Embora tenha dito que originalmente queria fazer um disco só de samba, Moraes Moreira incluiu outras levadas em ‘A revolta dos ritmos’, seu novo CD, lançando em julho deste ano pela gravadora Biscoito Fino. A heterogeneidade rítmica é uma característica dos trabalhos solos de Moraes, como ‘De repente’ (2005), disco de inéditas em que flertou com rap e drumm’n’bass’.

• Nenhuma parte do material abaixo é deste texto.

(** * QR symbol construction and rendering (backend/qr_generator.py)

    A shallow embedding of the [QRGenerator] class and of the two renderers
    [create_qr_image] and [create_qr_svg], followed by the properties of the
    construction pipeline: version selection, function-module classification,
    bit-stream encoding, data placement, masking and rendering. *)

From Stdlib Require Import ZArith Zbitwise Bool Lia String.
From stdpp Require Import base option list.

Local Open Scope Z_scope.

(** ** Python values and sequences *)

(** A module of the grid holds whatever the code stored in it: the booleans
    written by the allocation, the finder, separator, timing and dark-module
    stages and by [not] in the mask; the integers 0/1 written by the
    format-information and data-placement stages. *)
Inductive cell : Type :=
  | PyBool (b : bool)
  | PyInt (z : Z).

(** Truth value of a stored module ([if v:] in Python). *)
Definition truthy (v : cell) : bool :=
  match v with
  | PyBool b => b
  | PyInt z => negb (z =? 0)
  end.

(** [not v] *)
Definition py_not (v : cell) : cell := PyBool (negb (truthy v)).

(** The integer a value compares as ([bool] is a subclass of [int]). *)
Definition int_of (v : cell) : Z :=
  match v with
  | PyBool b => if b then 1 else 0
  | PyInt z => z
  end.

(** [v == w] *)
Definition py_eq (v w : cell) : bool := int_of v =? int_of w.

(** The values a module state is stored as: [False], [True], [0], [1]. *)
Definition is_module_state (v : cell) : Prop :=
  match v with
  | PyBool _ => True
  | PyInt z => z = 0 \/ z = 1
  end.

Nada mais natural para “quem veio dos Novos Baianos e não nega fogo”, como avisam os versos de ‘Cuidado Moreira’, boa incursão pelo samba de breque, homenagem ao malandro Moreira da Silva, que abre o álbum citando ainda Martinho da Vila, Dona Ivone Lara e Pixinguinha, entre outros. Citações, aliás, são recorrentes em boa parte das doze faixas de ‘A revolta dos ritmos’. O centenário do conterrâneo Jorge Amado (1912 – 2012) é o mote de ‘Feito Jorge ser Amado’ (Moraes Moreira/ Fred Góes), na qual personagens famosos do escritor convivem com outros ícones baianos como Dorival Caymmi e Carybé. O samba também está presente na bossa carioca de ‘Brasileira academia’ (Moraes Moreira) que, como o título sugere, menciona os imortais da literatura nacional. No envolvente compasso da faixa-título ouvimos ecos da turma que colocou a guitarra na cadência do samba há exatos 40 anos, com o lançamento do histórico LP ‘Acabou chorare’.

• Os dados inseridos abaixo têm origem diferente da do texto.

(** * WiSAR data utilities ([utils/data.py]): loader, dataset and mosaic

    A shallow embedding of [MultiViewTemporalSample] and [ImageDataset].

    - Python exceptions are values of [exn]; every operation that can raise
      returns a [result].
    - A NumPy array is a shape together with an indexing function
      ([ndarray]); the 1024 x 1024 x 3 canvas of [integrate] is then a
      value one can evaluate pixel by pixel.
    - The file system is a finite map from path strings to nodes; a file is
      kept in decoded form (the pixels of a PNG, the value of a JSON
      document).
    - [cv2.warpPerspective] is external to the repository and is a
      parameter of [integrate]. *)

From Stdlib Require Import ZArith QArith List String Ascii Bool Lia.
From stdpp Require Import base option list list_monad strings gmap pretty.

Local Open Scope Z_scope.

(** ** Exceptions and results *)

Inductive exn : Type :=
| FileNotFoundError
| IsADirectoryError
| NotADirectoryError
| UnidentifiedImageError
| JSONDecodeError
| KeyError (key : string)
| TypeError
| IndexError
| ValueError
| AttributeError
| AssertionError
| CvError.

Inductive result (A : Type) : Type :=
| Ok (a : A)
| Raise (e : exn).
Arguments Ok {A} a.
Arguments Raise {A} e.

#[global] Instance result_ret : MRet result := fun _ a => Ok a.
#[global] Instance result_bind : MBind result := fun _ _ f m =>
  match m with Ok a => f a | Raise e => Raise e end.

Definition is_Ok {A} (r : result A) : bool :=
  match r with Ok _ => true | Raise _ => false end.

(** Left fold with early exit on the first exception: the shape of a
    [for] loop that updates local variables. *)
Fixpoint foldlM {A B} (f : A -> B -> result A) (l : list B) (a : A) : result A :=
  match l with
  | [] => Ok a
  | x :: l' => a' ← f a x; foldlM f l' a'
  end.

(** ** NumPy arrays

    The elements of an image of unsigned 8-bit integers are in [N]; the
    float canvas of [integrate] holds integers, in [Z]. *)

Record ndarray (A : Type) : Type := mk_ndarray {
  shape : list nat;
  item : list nat -> A
}.
Arguments mk_ndarray {A} shape item.
Arguments shape {A} n.
Arguments item {A} n idx.

(** Two arrays with the same shape and the same elements. *)
Definition arr_eq {A} (a b : ndarray A) : Prop :=
  shape a = shape b /\ forall idx, item a idx = item b idx.

(** Two runs that raise the same exception or return the same array. *)
Definition same_result {A} (r1 r2 : result (ndarray A)) : Prop :=
  match r1, r2 with
  | Ok a, Ok b => arr_eq a b
  | Raise e1, Raise e2 => e1 = e2
  | _, _ => False
  end.

Definition arr_map {A B} (f : A -> B) (a : ndarray A) : ndarray B :=
  mk_ndarray (shape a) (fun idx => f (item a idx)).

(** [np.zeros(shp)] *)
Definition np_zeros (shp : list nat) : ndarray Z :=
  mk_ndarray shp (fun _ => 0).

(** [~m] on a boolean array *)
Definition invert (m : ndarray bool) : ndarray bool := arr_map negb m.

(** [np.asarray(img, dtype=bool)]: non-zero becomes [True]. *)
Definition asarray_bool (a : ndarray N) : ndarray bool :=
  arr_map (fun x => negb (x =? 0)%N) a.

Definition shape_eqb (s1 s2 : list nat) : bool :=
  bool_decide (s1 = s2).
Lemma sub_app_r {A} (a b : list A) lo n :
  len a <= lo -> sub (a ++ b) lo n = sub b (lo - len a) n.
Proof.
  intros. unfold sub, len in *. rewrite drop_app_ge by lia. do 2 f_equal. lia.
Qed.

Lemma sub_full {A} (l : list A) n : n = len l -> sub l 0 n = l.
Proof. intros ->. unfold sub, len. rewrite drop_0. apply take_ge. lia. Qed.

Lemma sub_sub {A} (l : list A) lo n lo' n' :
  0 <= lo -> 0 <= lo' -> 0 <= n' -> lo' + n' <= n ->
  sub (sub l lo n) lo' n' = sub l (lo + lo') n'.
Proof.
  intros. unfold sub. rewrite skipn_firstn_comm, drop_drop, take_take.
  f_equal; [lia|]. f_equal. lia.
Qed.

Lemma le_at_ok {E} n l off :
  0 <= off -> 0 <= n -> off + n <= len l -> le_at (E:=E) n l off = Ok (le_get (sub l off n)).
Proof.
  intros. unfold le_at. rewrite slice_ok by lia. cbn.
  by replace (off + n - off) with n by lia.
Qed.

Lemma length_copy {A} (dst src : list A) : length (copy dst src) = length dst.
Proof. unfold copy. rewrite length_app, length_take, length_drop. lia. Qed.

Lemma copy_fits {A} (dst src : list A) :
  (length src <= length dst)%nat -> copy dst src = src ++ drop (length src) dst.
Proof. intros. unfold copy. by rewrite take_ge by lia. Qed.

Lemma length_copy_at {A} (dst : list A) off src :
  length (copy_at dst off src) = length dst.
Proof. unfold copy_at. rewrite length_app, length_copy, length_take, length_drop. lia. Qed.

Lemma len_copy_at {A} (dst : list A) off src : len (copy_at dst off src) = len dst.
Proof. unfold len. by rewrite length_copy_at. Qed.

Lemma copy_at_fits {A} (dst : list A) off src :
  0 <= off -> off + len src <= len dst ->
  copy_at dst off src = sub dst 0 off ++ src ++ drop (Z.to_nat (off + len src)) dst.
Proof.
  intros H1 H2. unfold copy_at, len in *. rewrite copy_fits by (rewrite length_drop; lia).
  rewrite drop_drop. unfold sub. rewrite drop_0. do 3 f_equal. lia.
Qed.

(** What was written is read back; what was not is untouched. *)
Lemma sub_copy_at_same {A} (dst : list A) off src :
  0 <= off -> off + len src <= len dst -> sub (copy_at dst off src) off (len src) = src.
Proof.
  intros H1 H2. pose proof (len_nonneg src). rewrite copy_at_fits by lia.
  assert (len (sub dst 0 off) = off) as Hl by (apply len_sub; lia).
  rewrite sub_app_r by lia. rewrite Hl, Z.sub_diag. rewrite sub_app_l by lia. by apply sub_full.
Qed.

Lemma sub_drop {A} (l : list A) k lo n : 0 <= k -> 0 <= lo -> sub (drop (Z.to_nat k) l) lo n = sub l (k + lo) n.
Proof. intros. unfold sub. rewrite drop_drop. do 2 f_equal. lia. Qed.

Lemma sub_copy_at_other {A} (dst : list A) off src lo n :
  0 <= off -> off + len src <= len dst -> 0 <= lo -> 0 <= n -> lo + n <= len dst ->
  lo + n <= off \/ off + len src <= lo ->
  sub (copy_at dst off src) lo n = sub dst lo n.
Proof.
  intros H1 H2 Hlo Hn Hfit Hd. pose proof (len_nonneg src). rewrite copy_at_fits by lia.
  assert (len (sub dst 0 off) = off) as Hl by (apply len_sub; lia).
  destruct Hd as [Hd|Hd].
  - rewrite sub_app_l by lia. rewrite sub_sub by lia. done.
  - rewrite sub_app_r by lia. rewrite sub_app_r by lia. rewrite Hl, sub_drop by lia.
    f_equal. lia.
Qed.

(** ** Automation

[go_cases] splits every [if] and [match] of a hypothesis that equates a call
with an [Ok] result, keeping the equation of each test; [zb] turns boolean
comparisons into propositions. *)

Ltac zb :=
  repeat match goal with
  | H : (_ && _)%bool = true |- _ => apply andb_true_iff in H; destruct H
  | H : (_ || _)%bool = false |- _ => apply orb_false_iff in H; destruct H
  | H : negb _ = true |- _ => apply negb_true_iff in H
  | H : negb _ = false |- _ => apply negb_false_iff in H
  | H : (_ <=? _) = true |- _ => apply Z.leb_le in H
  | H : (_ <=? _) = false |- _ => apply Z.leb_gt in H
  | H : (_ <? _) = true |- _ => apply Z.ltb_lt in H
  | H : (_ <? _) = false |- _ => apply Z.ltb_ge in H
  | H : (_ =? _) = true |- _ => apply Z.eqb_eq in H
  | H : (_ =? _) = false |- _ => apply Z.eqb_neq in H
  | H : beq _ _ = true |- _ => apply beq_true in H
  | H : beq _ _ = false |- _ => apply beq_false in H
  end.

Ltac go_step H :=
  match type of H with
  | context [obind ?c _] => let E := fresh "Hc" in destruct c eqn:E; cbn [obind] in H
  | context [owrap _ ?c] => let E := fresh "Hc" in destruct c eqn:E; cbn [owrap] in H
  | (if ?b then _ else _) = _ => let E := fresh "Hb" in destruct b eqn:E
  | match ?x with _ => _ end = _ => let E := fresh "Hm" in destruct x eqn:E
  end.

Ltac go_cases H := repeat (go_step H; try discriminate H).

Lemma obind_ok_inv {E A B} (c : outcome E A) (k : A -> outcome E B) b :
  obind c k = Ok b -> exists a, c = Ok a /\ k a = Ok b.
Proof. destruct c; cbn; intros H; try discriminate; eauto. Qed.

Lemma obind_safe {E A B} (c : outcome E A) (k : A -> outcome E B) :
  safe c -> (forall a, c = Ok a -> safe (k a)) -> safe (obind c k).
Proof. unfold safe. destruct c; cbn; intros Hc Hk; [by apply Hk | done | done]. Qed.

Lemma owrap_safe {E F A} (f : E -> F) (c : outcome E A) : safe c -> safe (owrap f c).
Proof. unfold safe. by destruct c. Qed.

Lemma safe_ok {E A} (a : A) : safe (E:=E) (Ok a).
Proof. done. Qed.

Lemma safe_err {E A} (e : E) : safe (A:=A) (Err e).
Proof. done. Qed.

Lemma safe_slice {E A} (l : list A) lo hi :
  0 <= lo -> lo <= hi -> hi <= len l -> safe (slice (E:=E) l lo hi).
Proof. intros. rewrite slice_ok by lia. done. Qed.

Lemma safe_index {E A} (l : list A) i : 0 <= i < len l -> safe (index (E:=E) l i).
Proof. intros H. destruct (@index_ok E A l i H) as (b & -> & _). done. Qed.

Lemma safe_if {E A} (b : bool) (x y : outcome E A) :
  (b = true -> safe x) -> (b = false -> safe y) -> safe (if b then x else y).
Proof. destruct b; auto. Qed.

Create HintDb go_safe.
#[export] Hint Resolve safe_ok safe_err owrap_safe : go_safe.
Create Rewrite HintDb go_len.
#[export] Hint Rewrite @len_nil @len_cons @len_app len_le_put : go_len.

A percussão agalopada de ‘Raças e religiões’ (Moraes Moreira/ Fred Góes) dissipa o encadeamento recursivo dos temas em versos como “Eu sou ameríndio/ Sou negro sou índio/ O dono da terra”. O compositor da belíssima ‘Cidadão’ (1991) mostra melhor forma em “A praça, o povo e o poeta”, onde novamente discorre sobre o Carnaval baiano e o encontro das massas na Praça Castro Alves. Norteado pela sanfona de Meninão, o ótimo caboclinho ‘Que nem mandacaru’ (Moraes Moreira) coloca Pernambuco na roda. A “nação nordestina” é aclamada no xote ‘Nós somos sim Paraíba’ (Moraes Moreira).

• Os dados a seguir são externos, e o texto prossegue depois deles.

Lemma bytes_ltb_total a b : bytes_ltb a b = true \/ a = b \/ bytes_ltb b a = true.
Proof.
  revert b. induction a as [|x a IH]; intros [|y b]; cbn; auto.
  destruct (Z.ltb_spec (b2z x) (b2z y)), (Z.ltb_spec (b2z y) (b2z x)),
    (Z.eqb_spec (b2z x) (b2z y)), (Z.eqb_spec (b2z y) (b2z x)); auto; try lia.
  assert (x = y) as -> by auto using b2z_inj.
  destruct (IH b) as [?|[->|?]]; auto.
Qed.

Lemma bytes_ltb_asym a b : bytes_ltb a b = true -> bytes_ltb b a = false.
Proof.
  intros H. destruct (bytes_ltb b a) eqn:E; [|done].
  pose proof (bytes_ltb_trans _ _ _ H E). by rewrite bytes_ltb_irrefl in *.
Qed.

#[export] Instance bytes_le_trans : Transitive bytes_le.
Proof.
  intros a b c. unfold bytes_le. intros H1 H2.
  destruct (bytes_ltb c a) eqn:E; [|done].
  destruct (bytes_ltb_total a b) as [H|[->|H]]; [|congruence|congruence].
  pose proof (bytes_ltb_trans _ _ _ E H). congruence.
Qed.

#[export] Instance bytes_le_total : Total bytes_le.
Proof.
  intros a b. unfold bytes_le. destruct (bytes_ltb_total a b) as [H|[->|H]].
  - left. by apply bytes_ltb_asym.
  - left. apply bytes_ltb_irrefl.
  - right. by apply bytes_ltb_asym.
Qed.

#[export] Instance bytes_le_antisymm : AntiSymm (=) bytes_le.
Proof.
  intros a b. unfold bytes_le. intros H1 H2.
  destruct (bytes_ltb_total a b) as [?|[?|?]]; congruence.
Qed.

Lemma sort_strings_perm l : sort_strings l ≡ₚ l.
Proof. apply merge_sort_Permutation. Qed.

Lemma sort_strings_unique l1 l2 : l1 ≡ₚ l2 -> sort_strings l1 = sort_strings l2.
Proof.
  intros H. apply (StronglySorted_unique bytes_le).
  - apply StronglySorted_merge_sort; apply _.
  - apply StronglySorted_merge_sort; apply _.
  - by rewrite !sort_strings_perm.
Qed.

Section stable_sort_lemmas.
Context {A : Type} (less : A -> A -> bool).

Lemma insert_stable_perm x l : insert_stable less x l ≡ₚ x :: l.
Proof.
  induction l as [|y l IH]; cbn; [done|].
  destruct (less y x); [|done]. rewrite IH. apply Permutation_swap.
Qed.

Lemma sort_stable_perm l : sort_stable less l ≡ₚ l.
Proof.
  induction l as [|x l IH]; cbn; [done|]. by rewrite insert_stable_perm, IH.
Qed.

(** The relation a sorted result satisfies: never a later element strictly
before an earlier one. *)
Definition not_after (a b : A) : Prop := less b a = false.

Context (less_trans : Transitive not_after)
  (less_asym : forall a b, less a b = true -> less b a = false).

Lemma insert_stable_sorted x l :
  StronglySorted not_after l -> StronglySorted not_after (insert_stable less x l).
Proof.
  induction 1 as [|y l Hl IH Hy]; cbn; [repeat constructor|].
  destruct (less y x) eqn:E.
  - constructor; [done|]. rewrite insert_stable_perm. constructor; [|done].
    unfold not_after. auto.
  - constructor; [by constructor|]. constructor; [done|].
    eapply Forall_impl; [exact Hy|]. intros z Hz. by transitivity y.
Qed.

Lemma sort_stable_sorted l : StronglySorted not_after (sort_stable less l).
Proof. induction l; cbn; [constructor|by apply insert_stable_sorted]. Qed.

End stable_sort_lemmas.

(** ** Lemmas: white space *)

(** A byte that neither is nor starts a white-space character. *)
Definition plain_byte (b : byte) : bool := negb (is_space1 b) && (b2z b <? 128).

Lemma space_len_plain b t : plain_byte b = true -> space_len (b :: t) = O.
Proof.
  unfold plain_byte. intros H. apply andb_true_iff in H as [H1 H2]. apply negb_true_iff in H1.
  unfold space_len. rewrite H1. destruct t as [|c t]; [done|].
  assert (is_space2 b c = false) as -> by (unfold is_space2; by destruct b).
  destruct t as [|d t]; [done|].
  assert (is_space3 b c d = false) as -> by (unfold is_space3; by destruct b).
  done.
Qed.

Lemma trim_space_plain s : forallb plain_byte s = true -> trim_space s = s.
Proof.
  intros H. unfold trim_space.
  assert (trim_space_left O s = s) as ->.
  { destruct s as [|b s]; [done|]. cbn [forallb] in H. apply andb_true_iff in H as [Hb _].
    cbn [trim_space_left]. by rewrite space_len_plain. }
  induction s as [|b s IH]; [done|]. cbn [forallb] in H. apply andb_true_iff in H as [Hb Hs].
  cbn [trim_space_right all_space]. rewrite space_len_plain by done. by rewrite IH.
Qed.

Lemma forallb_impl {A} (f g : A -> bool) l :
  (forall x, f x = true -> g x = true) -> forallb f l = true -> forallb g l = true.
Proof.
  intros Hfg. induction l as [|x l IH]; cbn; [done|]. rewrite !andb_true_iff. intros [? ?]. auto.
Qed.

Lemma match_classes_forallb cs (g : byte -> bool) s :
  Forall (fun c : byte -> bool => forall b, c b = true -> g b = true) cs ->
  match_classes cs s = true -> forallb g s = true.
Proof.
  intros H. revert s. induction H as [|c cs Hc H IH]; intros [|b s]; cbn; try done.
  rewrite !andb_true_iff. intros [? ?]. auto.
Qed.

Lemma fields_from_plain w s : forallb plain_byte s = true -> fields_from O w s = flush (w ++ s).
Proof.
  revert w. induction s as [|b s IH]; intros w H; [cbn; by rewrite app_nil_r|].
  cbn [forallb] in H. apply andb_true_iff in H as [Hb Hs].
  cbn [fields_from]. rewrite space_len_plain by done. rewrite IH by done. by rewrite <-app_assoc.
Qed.

(** A word followed by an ASCII space is the first field. *)
Lemma fields_from_word w s t :
  forallb plain_byte s = true ->
  fields_from O w (s ++ x20 :: t) = flush (w ++ s) ++ fields_from O [] t.
Proof.
  revert w. induction s as [|b s IH]; intros w H; [cbn; by rewrite app_nil_r|].
  cbn [forallb] in H. apply andb_true_iff in H as [Hb Hs].
  cbn [app fields_from]. rewrite space_len_plain by done. rewrite IH by done. by rewrite <-app_assoc.
Qed.
Definition Encode (m : Member) : bytes := member_lines m ≫= fun l => l ++ [x0a].

(** The decoder's loop state: the marker so far and which keys were seen. *)
Record decoding := mkDecoding { d_m : Member; haveID : bool; haveGen : bool; haveUUID : bool }.

Definition decode_line (d : decoding) (line : bytes) : outcome member_error decoding :=
  if beq line [] then Ok d else
  match cut line x3d with
  | None => Err (ENotKeyValue line)
  | Some (k, v) =>
      let 'mkDecoding m hi hg hu := d in
      let 'mkMember id gen uuid mem pool disk written := m in
      if beq k (bs "INSTALL_ID") then
        check installIDRE v else EInstallID v in
        Ok (mkDecoding (mkMember v gen uuid mem pool disk written) true hg hu)
      else if beq k (bs "GENERATION") then
        check genRE v else EGeneration v in
        let g := match parse_dec v 64 with Some g => g | None => 0 end in
        Ok (mkDecoding (mkMember id g uuid mem pool disk written) hi true hu)
      else if beq k (bs "ESP_UUID") then
        match NormalizeFATUUID v with
        | Ok u => check beq u v else EESPUUID v in
            Ok (mkDecoding (mkMember id gen u mem pool disk written) hi hg true)
        | _ => Err (EESPUUID v)
        end
      else if beq k (bs "MEMBERS") then
        let! l := owrap EMembers (ParseUUIDList v) in
        Ok (mkDecoding (mkMember id gen uuid l pool disk written) hi hg hu)
      else if beq k (bs "POOL") || beq k (bs "DISK") || beq k (bs "WRITTEN") then
        check infoRE v else EInfo k in
        Ok (mkDecoding (mkMember id gen uuid mem
              (if beq k (bs "POOL") then v else pool)
              (if beq k (bs "DISK") then v else disk)
              (if beq k (bs "WRITTEN") then v else written)) hi hg hu)
      else Ok d
  end.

Em momento mais suave, a valsa ‘A dor e o poeta’ (Moraes Moreira) tem seus versos desnecessariamente declamados por Moraes na primeira passada da letra. A esta altura, o ritmo pulsante do álbum dá lugar ao romantismo popularesco do bolero ‘No iPod do meu coração’ (Moraes Moreira), espécie de atualização tecnológica de ‘Sintonia’ (Fred Góes/ Zeca Barreto/ Moraes Moreira, 1987), aquela que foi feita “pra tocar no rádio do seu coração”. Nesta seara, a produção de Moreira soa mais sedutora do que grande parte das composições veiculadas nas rádios atualmente, muitas emulando hits de Jane e Herondy, Lindomar Castilho e outros artistas considerados bregas.  
A pop-baiana ‘Meu coração tá bombando’ (Moraes Moreira) acalma corações e prepara o ouvinte para o teor crítico de ‘O Brasil não tá pronto’ (Moraes Moreira), cuja viola chora a falta de maturidade do povo brasileiro.
‘A revolta dos ritmos’ comprova a qualidade das composições de Moraes Moreira, artista geralmente lembrado apenas por sua participação no grupo Novos Baianos, não obstante sua obra, diversa e atemporal, ultrapassar qualquer lembrança limitadora.